Shocked and revolted, she was unable to watch the clip in which a man assaults the unconscious teenager's bleeding body while a voice boasts that she had earlier been raped by "more than 30" men.
"Look how it is. Bleeding. Look where the train passed," a voice is heard saying.
But she was inspired by the immediate public response to another high-profile rape in Delhi, India, in 2012.
"It's a society in which women have much less representation than we have in Brazil. It surprised me," Oliveira said. "It's not acceptable that we are quiet. It's a brutal crime."
And she was far from the only one moved to action.
Within a few hours, thousands had shared her event and last Friday, crowds filled the steps in front of the city's state legislature, despite it falling between a public holiday and the weekend.
Among the messages were: "Mess with one, mess with all," and "It was 33 against all of us."
Everyday violence
Oliveira said the turnout was a sign that women wanted to voice the violence they faced every day.

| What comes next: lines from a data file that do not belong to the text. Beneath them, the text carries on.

(** * A chat relay node: shallow embedding of [server/server.py] and
      [server/logger.py], and the properties of its session registry,
      relay deduplicator, broadcast, cleanup and wire decoding. *)

From Stdlib Require Import List String Ascii ZArith NArith Bool Arith Lia.
Import ListNotations.
Local Open Scope list_scope.

Set Implicit Arguments.
Set Warnings "-register-all".

(** ** Python strings

    A [str] is a sequence of Unicode code points. *)

Definition char := N.
Definition str := list char.

(** The literal of an ASCII string. *)
Definition py (s : string) : str := map N_of_ascii (list_ascii_of_string s).

Fixpoint str_eqb (a b : str) : bool :=
  match a, b with
  | [], [] => true
  | x :: a', y :: b' => N.eqb x y && str_eqb a' b'
  | _, _ => false
  end.

(** [str.isspace] on one code point: the table behind [str.strip()]. *)
Definition isspace (c : char) : bool :=
  ((9 <=? c) && (c <=? 13) || (28 <=? c) && (c <=? 32)
   || (c =? 133) || (c =? 160) || (c =? 5760)
   || (8192 <=? c) && (c <=? 8202)
   || (c =? 8232) || (c =? 8233) || (c =? 8239) || (c =? 8287)
   || (c =? 12288))%N.

Fixpoint lstrip (s : str) : str :=
  match s with
  | [] => []
  | c :: r => if isspace c then lstrip r else s
  end.

(** [s.strip()] *)
Definition strip (s : str) : str := rev (lstrip (rev (lstrip s))).

Definition newline : char := 10%N.

(** ** JSON values, as [json.loads] builds them

    Numbers are integers here: the clock readings of [time.time()] and the
    numbers of a message are compared only for equality, and the special
    floats (NaN, infinities) are left out. *)

Inductive json : Type :=
| JNull
| JBool (b : bool)
| JNum (z : Z)
| JStr (s : str)
| JList (l : list json)
| JDict (d : list (str * json)).

(** Truth value of an object ([if first_msg:]). *)
Definition truthy (j : json) : bool :=
  match j with
  | JNull => false
  | JBool b => b
  | JNum z => negb (Z.eqb z 0)
  | JStr s => match s with [] => false | _ => true end
  | JList l => match l with [] => false | _ => true end
  | JDict d => match d with [] => false | _ => true end
  end.

(** Lists and dicts cannot be hashed: using one as a key, or inside a tuple
    that is a key, raises [TypeError]. *)
Definition hashable (j : json) : bool :=
  match j with
  | JList _ | JDict _ => false
  | _ => true
  end.

(** [a == b] on hashable values: [True == 1] and [False == 0] as in Python. *)
Definition py_eqb (a b : json) : bool :=
  match a, b with
  | JNull, JNull => true
  | JBool x, JBool y => Bool.eqb x y
  | JBool x, JNum z => Z.eqb (if x then 1 else 0) z
  | JNum z, JBool y => Z.eqb z (if y then 1 else 0)
  | JNum x, JNum y => Z.eqb x y
  | JStr x, JStr y => str_eqb x y
  | _, _ => false
  end.

(** [j == "literal"] *)
Definition is_str (j : json) (s : str) : bool := py_eqb j (JStr s).

(** ** Python dicts: insertion-ordered association lists *)

Section Dict.
Variables K V : Type.
Variable eqb : K -> K -> bool.

(** [d.get(k)] as an option *)
Fixpoint dict_get (k : K) (d : list (K * V)) : option V :=
  match d with
  | [] => None
  | (k', v) :: r => if eqb k k' then Some v else dict_get k r
  end.

(** [k in d] *)
Definition dict_mem (k : K) (d : list (K * V)) : bool :=
  match dict_get k d with Some _ => true | None => false end.

(** [d[k] = v]: an existing key keeps its place, a new one goes last. *)
Fixpoint dict_set (k : K) (v : V) (d : list (K * V)) : list (K * V) :=
  match d with
  | [] => [(k, v)]
  | (k', v') :: r =>
      if eqb k k' then (k', v) :: r else (k', v') :: dict_set k v r
  end.

(** [d.pop(k, None)] *)
Fixpoint dict_pop (k : K) (d : list (K * V)) : list (K * V) :=
  match d with
  | [] => []
  | (k', v') :: r => if eqb k k' then r else (k', v') :: dict_pop k r
  end.
End Dict.

(** Results of operations that may raise. *)
Inductive res (A : Type) : Type :=
| Ok (a : A)
| Raise.
Arguments Raise {A}.

(** [msg.get(key)]: [AttributeError] unless [msg] is a dict, [None] for a
    missing key. *)
Definition get (msg : json) (key : str) : res json :=
  match msg with
  | JDict d => Ok (match dict_get str_eqb key d with Some v => v | None => JNull end)
  | _ => Raise
  end.

(** [msg.get(key, default)] *)
Definition get_default (msg : json) (key : str) (default : json) : res json :=
  match msg with
  | JDict d => Ok (match dict_get str_eqb key d with Some v => v | None => default end)
  | _ => Raise
  end.

(** [msg[key]] on a dict: [KeyError] for a missing key. *)
Definition getitem (msg : json) (key : str) : res json :=
  match msg with
  | JDict d => match dict_get str_eqb key d with Some v => Ok v | None => Raise end
  | _ => Raise
  end.

(** ** Sockets and what a [recv] returns *)

Definition sock := nat.

Inductive chunk : Type :=
| Recv (data : str)        (* bytes that decode as UTF-8; empty at end of stream *)
| RecvUndecodable          (* bytes on which [data.decode("utf-8")] raises *)
| RecvFails.               (* [sock.recv] raises *)

(** ** The environment of a node *)

(** How an append to the log file ends: the line is written and the call
    returns, or the call raises before anything is written ([open], the
    lock), or it raises once the line is in the file ([flush], the unlock,
    the close). *)
Inductive log_outcome : Type :=
| Appended
| FailedBefore
| FailedAfter.

Record env : Type := {
  json_loads : str -> option json;     (* [None]: [json.loads] raises *)
  send_ok : nat -> sock -> bool;       (* does this [sendall] succeed *)
  log_result : nat -> log_outcome;     (* how this append to the log file ends *)
  clock : nat -> Z;                    (* [time.time()] *)
  connect_ok : nat -> bool             (* does this [connect] succeed *)
}.

(** ** What a node does to the outside *)

Inductive thread : Type :=
| HandlePeer (pid : json) (psock : sock).

Inductive event : Type :=
| Send (s : sock) (payload : json) (ok : bool)
| Close (s : sock)
| LogLine (line : json)
| LogFailed
| Connect (s : sock) (host : json) (port : json) (ok : bool)
| Sleep (n : Z)
| Spawn (t : thread).

(** The relay fingerprint, a 4-tuple. *)
Definition fingerprint : Type := json * json * json * json.

Definition key_hashable (k : fingerprint) : bool :=
  let '(a, b, c, d) := k in
  hashable a && hashable b && hashable c && hashable d.

Definition key_eqb (k1 k2 : fingerprint) : bool :=
  let '(a1, b1, c1, d1) := k1 in
  let '(a2, b2, c2, d2) := k2 in
  py_eqb a1 a2 && py_eqb b1 b2 && py_eqb c1 c2 && py_eqb d1 d2.

(** [key in seen] *)
Definition set_mem (k : fingerprint) (s : list fingerprint) : bool :=
  existsb (key_eqb k) s.

(** ** The node *)

Record node : Type := {
  server_id : str;
  clients : list (str * sock);        (* self.clients: username -> socket *)
  peer_sockets : list (json * sock);  (* self.peer_sockets: peer_id -> socket *)
  seen : list fingerprint;            (* self.seen *)
  heap : list json;                   (* the record objects built so far *)
  logfile : list json;                (* lines appended to the shared log *)
  trace : list event;
  tick : nat;                         (* calls made to the environment *)
  fresh : sock                        (* next socket of [socket.socket()] *)
}.

Definition with_clients (w : node) (c : list (str * sock)) : node :=
  {| server_id := server_id w; clients := c; peer_sockets := peer_sockets w;
     seen := seen w; heap := heap w; logfile := logfile w; trace := trace w;
     tick := tick w; fresh := fresh w |}.

Definition with_peer_sockets (w : node) (p : list (json * sock)) : node :=
  {| server_id := server_id w; clients := clients w; peer_sockets := p;
     seen := seen w; heap := heap w; logfile := logfile w; trace := trace w;
     tick := tick w; fresh := fresh w |}.
Lemma unblock_task_inv (m : machine) (task reason : Z) (tsk : task_status_t) :
  sched_inv K m → task ≠ active_task m → tcbs m !! task = Some tsk →
  ∃ m', unblock_task K task reason m = Ret tt m' ∧ sched_inv K m' ∧
        heap_live m' = heap_live m ∧ exited_tasks m' = exited_tasks m.
Proof.
  intros Hinv Hna Ht.
  destruct (decide (state tsk ≠ TASK_BLOCKED ∨ blockcause tsk ≠ reason))
    as [Hg|Hg].
  { exists m. by rewrite (unblock_task_noop m task reason tsk). }
  assert (Hst : state tsk = TASK_BLOCKED).
  { destruct (decide (state tsk = TASK_BLOCKED)); [done|]. exfalso. tauto. }
  assert (Hc : blockcause tsk = reason).
  { destruct (decide (blockcause tsk = reason)); [done|]. exfalso. tauto. }
  pose proof (inv_wf _ _ Hinv) as Hwf.
  pose proof (inv_prio _ _ (inv_tcbs _ _ Hinv) task tsk Ht) as Hp.
  destruct (ready_lookup_wf K m _ Hwf Hp) as [q Hq].
  destruct (unblock_task_run m task reason tsk q Ht Hst Hc Hq)
    as (m' & Hrun & Htc & Hb & Hr & He & Hact & Hheap).
  assert (Hin : task ∈ blocked_tasks m) by (by apply (inv_blocked _ _ Hinv task tsk)).
  destruct (NoDup_members_elim m (wf_nodup _ _ Hwf)) as [_ Hdis].
  assert (Honly : ∀ L, task ∈ list_of m L → L = Blocked).
  { intros L HL. by apply (Hdis L Blocked task). }
  assert (Hmv : lists_moved m m' (Some task)
                  (Some (task, Ready (priority tsk)))).
  { intros [p| |]; simpl.
    - rewrite Hr. destruct (decide (p = priority tsk)) as [->|Hne].
      + rewrite list_lookup_insert_eq by (by eapply lookup_lt_Some).
        rewrite Hq, decide_True by done. simpl. f_equal. symmetry.
        apply filter_ne_notin. intros x [= <-] Hx.
        specialize (Honly (Ready (priority tsk))). simpl in Honly.
        rewrite Hq in Honly. by specialize (Honly Hx).
      + rewrite list_lookup_insert_ne by done.
        rewrite decide_False by congruence. rewrite app_nil_r. symmetry.
        apply filter_ne_notin. intros x [= <-] Hx.
        by specialize (Honly (Ready p) Hx).
    - by rewrite Hb, filter_ne_remove, app_nil_r.
    - rewrite He, app_nil_r. symmetry. apply filter_ne_notin.
      intros x [= <-] Hx. by specialize (Honly Exited Hx). }
  exists m'. split; [done|]. split; [|done].
  eapply (sched_inv_moved K m m'); try done.
  - by rewrite Hr, length_insert.
  - eapply (tcbs_inv_agree K m); [apply (inv_tcbs _ _ Hinv)| |done].
    eapply tcbs_agree_insert; [exact Ht| |exact Htc]. by repeat split.
  - congruence.
  - intros u Hu Hnadd. rewrite Htc. apply lookup_insert_ne. congruence.
  - intros x [= <-] Hn. exfalso. by eapply Hn.
  - intros y tgt [= <- <-]. split; [by left|]. split; [done|].
    eexists. rewrite Htc, lookup_insert_eq. split; [done|]. by split.
Qed.
Lemma opened_reset_ops (fs : dirents) : opened (reset_ops fs) = [].
Proof.
  unfold reset_ops. destruct (hard_docs fs) as [[c|ents]|]; auto.
  change (Listdir ["hard_docs"] :: map rm_op ents ++ [Rmdir ["hard_docs"]])
    with ([Listdir ["hard_docs"]] ++ map rm_op ents ++ [Rmdir ["hard_docs"]]).
  now rewrite !opened_app, opened_rm_ops.
Qed.

(** A failing reset prints nothing. *)
Lemma reset_outcome_quiet (deny : op -> bool) (s : state)
    (r : result unit) (s' : state) :
  reset_outcome deny s r s' ->
  stdout s' = stdout s /\ printed (trace s') = printed (trace s).
Proof.
  intros H; destruct H; simpl; split; auto;
    rewrite ?printed_app; simpl; rewrite ?printed_app;
    rewrite ?printed_reset_ops, ?printed_rm_ops, ?app_nil_r; auto.
Qed.

(** The message is printed by the runs that succeed, once, and by no
    other. *)
Lemma outcome_message (deny : op -> bool) (reached : path -> nat)
    (s : state) (r : result unit) (s' : state) :
  outcome deny reached s r s' ->
  match r with
  | Ok _ =>
      stdout s' = (stdout s ++ success_message ++ nl)%string /\
      printed (trace s') = printed (trace s) ++ [success_message]
  | Raise _ =>
      stdout s' = stdout s /\ printed (trace s') = printed (trace s)
  end.
Proof.
  intros H; destruct H; simpl;
    try (split; [reflexivity|]);
    rewrite ?printed_app; simpl; rewrite ?printed_app;
    rewrite ?printed_setup_ops, ?printed_reset_ops, ?printed_gen_ops,
      ?app_nil_r; auto.
  eapply reset_outcome_quiet; eauto.
Qed.

(** What a successful run leaves. *)
Lemma run_ok_inv (deny : op -> bool) (reached : path -> nat)
    (argv : list string) (environ : list (string * string)) (fs : dirents)
    (s' : state) :
  run deny reached argv environ fs = (Ok tt, s') ->
  exists C,
    ready deny fs C /\
    s' = mkState (installed (out_files (universal_newlines C) 51) fs)
           (success_message ++ nl)%string
           (setup_ops fs ++ gen_ops (universal_newlines C) 0 51 ++
            [Print success_message]).
Proof.
  intros H. apply run_cases in H.
  inversion H as [ | | | | | | |C Hready]; subst.
  exists C. split; auto.
Qed.
(** * SQL table resource: statement builder, diff engine and validators

    A shallow embedding of [catalog/resource_sql_table.go].  Go strings are
    byte sequences and are modelled by [string] (a list of 8-bit
    characters); Go maps by stdpp's [gmap], a [nil] map or slice by [None];
    a run-time panic by the [Panic] outcome of the [go] monad; the
    unspecified iteration order of [range] over a map by a permutation that
    the run time chooses at every [range] statement. *)

From Stdlib Require Import Ascii String.
From stdpp Require Import base option list gmap strings fin_maps.

Local Open Scope string_scope.
Local Open Scope list_scope.
Local Open Scope stdpp_scope.

(** ** Outcomes of Go code *)

(** A call either returns a value or panics. *)
Inductive go (A : Type) : Type :=
| Ok (a : A)
| Panic (msg : string).
Arguments Ok {A} a.
Arguments Panic {A} msg.

#[global] Instance go_ret : MRet go := fun A a => Ok a.
#[global] Instance go_bind : MBind go := fun A B f m =>
  match m with
  | Ok a => f a
  | Panic msg => Panic msg
  end.

(** The predeclared [error] interface: [nil] or an error carrying a message. *)
Definition error : Type := option string.
Definition Errorf (msg : string) : error := Some msg.

(** [s[i]] on a slice: out of range is a run-time panic. *)
Definition index {A : Type} (s : list A) (i : nat) : go A :=
  match s !! i with
  | Some a => Ok a
  | None => Panic "index out of range"
  end.

(** ** The [strings] package *)

Definition newline : string := String "010"%char EmptyString.

(** [strings.Join]. *)
Fixpoint Join (elems : list string) (sep : string) : string :=
  match elems with
  | [] => ""
  | [e] => e
  | e :: rest => e +:+ sep +:+ Join rest sep
  end.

For many Brazilian women, the gang rape of the teenager was an emblematic, not an isolated, crime.
"All of us know that we are victims of different violations and we don't talk about it because it has become natural," Oliveira added, revealing she had suffered physical violence from her own relatives.
"People want dialogue. The more we talk about it and share what we suffer, the more it will improve."
Human rights lawyers pointed to statistics from the Brazilian Forum on Public Security, which showed six women are raped every hour. The real number is likely to be higher, given estimates that only 35 percent of offenses are ever reported.
But the recent case also highlighted an entrenched culture of rape and misogyny that allowed for the violation of women while blaming them for it afterwards.
Despite video and photographic evidence of the teenager's abuse while unconscious, she faced a backlash on social media including death threats, attempting to undermine her victimhood with allegations that she was a gangster's moll who regularly traded sex for drugs.
She was even publicly discredited by the initial lead investigator of the case, who raised the possibility that the incident might have been consensual.
Following criticism of this approach, the investigation was removed from police chief Alessandro Thiers, and put in the hands of Cristiana Bento.
At a press conference on Monday, Bento confirmed that the video footage proved the girl had been collectively raped.
"It's my belief that there was a rape," she said. "She was the victim of sexual abuse and she's being victimized and judged here. This girl should be looked after."
Police have identified seven suspects so far, some of whom were questioned and released last week. Two have since been arrested, while the others are now wanted and considered fugitives.
The victim herself gave an anonymous television interview on Sunday in which she said she sympathized with the number of women who felt unable to report sexual assaults.
Bento said on Monday that the girl was now afraid to say more to police out of fear of reprisals.
'Rape is part of society'
Meanwhile, Simone Quirino and Lucas Sada, lawyers with the Institute of Human Rights Defenders (DDH), said the case could have been prejudiced because it was handled by the cyber crimes department and not a department that specializes in young or vulnerable victims.
"We believe the initial management of the case says a lot about the profile of Brazilian institutions," they said.
"It is very clear that there was not the necessary reception and care taken to avoid the deepening of the trauma caused by the sexual violence."
However, Quirino and Sada also suggested that demonizing and arresting the suspects before there was sufficient evidence would not help tackle the underlying issues behind rape culture.
"The idea that the rapist is not human but a monster is convenient. It works like a dividing wall that separates us from rape culture and the rapist, but it shouldn't," they added. "Violence against women affects all areas, spaces and social classes, while disproportionately affecting poor, black women, made more vulnerable by racism from society and institutions."
A series of even bigger protests will take place simultaneously in cities around the country Wednesday under the banner: "For all of them." Some 25,000 have backed the demonstration in support of all victims of sexual violence in Rio alone.
Laura Nunes, one of the organizers, said: "My expectation is that many people will attend and that this mobilization will have an impact and encourage changes, because we need them to happen urgently.
"This case has served to show how Brazilians are extremely chauvinistic as to fabricate horrible comments and blame the victim.
"This is absurd. Nothing, nothing justifies rape."